What you need to do - Which of the lines below hold the word "exists"? Pull each of them out.
*** Opening of Given records ***
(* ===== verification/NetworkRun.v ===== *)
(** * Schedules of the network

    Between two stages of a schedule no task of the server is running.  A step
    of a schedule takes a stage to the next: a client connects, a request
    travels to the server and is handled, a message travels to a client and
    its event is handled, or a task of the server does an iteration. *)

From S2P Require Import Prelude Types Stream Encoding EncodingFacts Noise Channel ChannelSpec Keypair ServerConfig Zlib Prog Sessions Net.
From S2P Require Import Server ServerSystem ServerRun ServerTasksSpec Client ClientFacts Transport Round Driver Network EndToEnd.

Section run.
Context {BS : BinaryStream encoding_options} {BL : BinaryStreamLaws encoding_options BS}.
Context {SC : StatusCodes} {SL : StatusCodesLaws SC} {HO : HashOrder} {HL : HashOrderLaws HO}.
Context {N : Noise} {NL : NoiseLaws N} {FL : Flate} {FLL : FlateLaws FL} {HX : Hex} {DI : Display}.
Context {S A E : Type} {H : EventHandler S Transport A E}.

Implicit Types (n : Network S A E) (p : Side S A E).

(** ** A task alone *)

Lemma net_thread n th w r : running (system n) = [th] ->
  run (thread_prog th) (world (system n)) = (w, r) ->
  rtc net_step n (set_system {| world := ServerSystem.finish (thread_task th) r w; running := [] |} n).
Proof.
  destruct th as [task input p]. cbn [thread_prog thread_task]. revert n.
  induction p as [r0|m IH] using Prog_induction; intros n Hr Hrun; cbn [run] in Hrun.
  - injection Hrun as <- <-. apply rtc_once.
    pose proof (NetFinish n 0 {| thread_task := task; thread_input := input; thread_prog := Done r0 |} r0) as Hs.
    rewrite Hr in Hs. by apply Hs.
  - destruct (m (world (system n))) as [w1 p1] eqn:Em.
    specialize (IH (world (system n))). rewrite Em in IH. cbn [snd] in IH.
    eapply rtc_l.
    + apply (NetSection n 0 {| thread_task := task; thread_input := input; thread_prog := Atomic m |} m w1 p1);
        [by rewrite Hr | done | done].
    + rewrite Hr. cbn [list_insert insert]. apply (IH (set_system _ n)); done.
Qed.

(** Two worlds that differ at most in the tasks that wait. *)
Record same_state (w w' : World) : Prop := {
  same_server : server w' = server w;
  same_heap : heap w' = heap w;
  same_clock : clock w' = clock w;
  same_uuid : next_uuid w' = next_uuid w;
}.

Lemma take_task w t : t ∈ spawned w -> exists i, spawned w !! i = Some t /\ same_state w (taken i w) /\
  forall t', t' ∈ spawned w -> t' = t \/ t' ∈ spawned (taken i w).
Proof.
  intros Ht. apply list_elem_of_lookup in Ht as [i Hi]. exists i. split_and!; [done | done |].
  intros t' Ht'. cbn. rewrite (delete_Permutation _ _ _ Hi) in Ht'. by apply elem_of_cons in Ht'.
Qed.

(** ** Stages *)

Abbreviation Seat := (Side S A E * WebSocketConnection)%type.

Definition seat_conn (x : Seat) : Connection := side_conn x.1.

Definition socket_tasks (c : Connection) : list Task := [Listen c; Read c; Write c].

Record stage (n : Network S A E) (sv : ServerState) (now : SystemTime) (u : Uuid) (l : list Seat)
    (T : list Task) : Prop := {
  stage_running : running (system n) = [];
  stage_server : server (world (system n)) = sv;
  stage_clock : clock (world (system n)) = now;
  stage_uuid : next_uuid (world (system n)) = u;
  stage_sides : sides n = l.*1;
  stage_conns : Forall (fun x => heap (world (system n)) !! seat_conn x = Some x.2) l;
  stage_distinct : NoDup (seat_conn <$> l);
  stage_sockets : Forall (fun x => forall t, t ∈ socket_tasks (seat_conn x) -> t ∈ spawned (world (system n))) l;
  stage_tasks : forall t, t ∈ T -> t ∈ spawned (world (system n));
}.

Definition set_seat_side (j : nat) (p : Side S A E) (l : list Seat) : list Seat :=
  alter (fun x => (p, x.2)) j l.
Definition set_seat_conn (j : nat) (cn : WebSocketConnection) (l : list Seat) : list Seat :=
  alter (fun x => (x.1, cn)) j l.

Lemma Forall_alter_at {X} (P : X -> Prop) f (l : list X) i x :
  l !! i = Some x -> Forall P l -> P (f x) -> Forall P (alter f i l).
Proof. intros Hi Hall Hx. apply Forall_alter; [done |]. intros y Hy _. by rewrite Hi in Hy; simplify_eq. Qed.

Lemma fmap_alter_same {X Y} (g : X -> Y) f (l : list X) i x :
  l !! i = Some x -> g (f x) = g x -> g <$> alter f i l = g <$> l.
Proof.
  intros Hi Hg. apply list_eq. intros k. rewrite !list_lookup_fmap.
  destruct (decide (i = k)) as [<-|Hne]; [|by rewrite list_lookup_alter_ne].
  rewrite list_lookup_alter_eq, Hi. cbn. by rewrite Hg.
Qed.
*** Close of Given records ***
Exercise result -
Lemma take_task w t : t ∈ spawned w -> exists i, spawned w !! i = Some t /\ same_state w (taken i w) /\
  intros Ht. apply list_elem_of_lookup in Ht as [i Hi]. exists i. split_and!; [done | done |].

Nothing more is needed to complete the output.